Count the lines below that contain the word "Python", and give only that number.

Material for this task:
>>>

(** * sapphire.analysis.process_events: a shallow embedding

    The development follows [sapphire/analysis/process_events.py]: the trace
    decoder, the two arrival-time reconstructors, the MIP peak finder and the
    batch pipeline that stages results in [_t_events] and publishes them.

    Conventions of the embedding.
    - Python and NumPy integers are [Z]; the source never relies on
      wrap-around, ADC samples being far inside the machine range.
    - Floating-point values are [pyfloat]: not-a-number, the two infinities,
      or an exact rational.  Arithmetic on finite values is exact, so the
      model idealises binary64 rounding; special values follow IEEE 754 as
      NumPy applies it (division by zero gives an infinity or not-a-number).
    - The PyTables group is an ordered list of named children; every child
      carries the identity of its node, and Python handles ([self.source],
      [self._tmp_events]) are such identities, so that a handle follows its
      node through a rename and dangles after a removal.
    - Exceptions are values of [exn]; a raising computation returns the
      state in which it raised. *)

From Stdlib Require Import ZArith QArith Lqa List String Ascii Bool Lia Arith.
From Stdlib Require Import DecimalString DecimalZ DecimalPos.
Import ListNotations.

Close Scope Q_scope.
Open Scope Z_scope.

(* ================================================================== *)
(** ** Numbers *)

Inductive pyfloat : Type :=
| NaN
| PInf
| NInf
| Fin (q : Q).

Definition of_int (z : Z) : pyfloat := Fin (inject_Z z).

Definition isnan (x : pyfloat) : bool :=
  match x with NaN => true | _ => false end.

(** Sign of a rational: [Gt] positive, [Lt] negative, [Eq] zero. *)
Definition Qsign (q : Q) : comparison := Qcompare q (inject_Z 0).

Definition inf_of_sign (s : comparison) : pyfloat :=
  match s with Gt => PInf | Lt => NInf | Eq => NaN end.

Definition sign_mul (s t : comparison) : comparison :=
  match s, t with
  | Eq, _ | _, Eq => Eq
  | Gt, Gt | Lt, Lt => Gt
  | _, _ => Lt
  end.

Definition fsign (x : pyfloat) : comparison :=
  match x with
  | NaN => Eq
  | PInf => Gt
  | NInf => Lt
  | Fin q => Qsign q
  end.

Definition fmul (x y : pyfloat) : pyfloat :=
  match x, y with
  | NaN, _ | _, NaN => NaN
  | Fin a, Fin b => Fin (a * b)
  | _, _ => inf_of_sign (sign_mul (fsign x) (fsign y))
  end.

Definition fadd (x y : pyfloat) : pyfloat :=
  match x, y with
  | NaN, _ | _, NaN => NaN
  | Fin a, Fin b => Fin (a + b)
  | PInf, NInf | NInf, PInf => NaN
  | PInf, _ | _, PInf => PInf
  | NInf, _ | _, NInf => NInf
  end.

(** NumPy true division of floats: a zero divisor gives an infinity with the
    sign of the dividend, or not-a-number for [0 / 0]. *)
Definition fdiv (x y : pyfloat) : pyfloat :=
  match x, y with
  | NaN, _ | _, NaN => NaN
  | Fin a, Fin b =>
      match Qsign b with
      | Eq => inf_of_sign (Qsign a)
      | _ => Fin (a / b)
      end
  | Fin _, _ => Fin (inject_Z 0)
  | _, Fin b =>
      match Qsign b with
      | Lt => inf_of_sign (sign_mul (fsign x) Lt)
      | _ => x
      end
  | _, _ => NaN
  end.

Definition ADC_THRESHOLD : Z := 20.

Definition ADC_TIME_PER_SAMPLE : Q := 2.5e-9%Q.

(* ================================================================== *)
(** ** Sequences the Python way *)

(** [l[i]] for a Python list or NumPy vector: a negative index counts from
    the end; [None] stands for [IndexError]. *)
Definition py_index {A} (l : list A) (i : Z) : option A :=
  let n := Z.of_nat (List.length l) in
  if i <? - n then None
  else if i <? 0 then nth_error l (Z.to_nat (i + n))
  else nth_error l (Z.to_nat i).

(** [l[i] = v] on an index inside the list. *)
Fixpoint set_nth {A} (l : list A) (i : nat) (v : A) : list A :=
  match l, i with
  | [], _ => []
  | _ :: r, O => v :: r
  | a :: r, S j => a :: set_nth r j v
  end.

<<<

Answer section: 4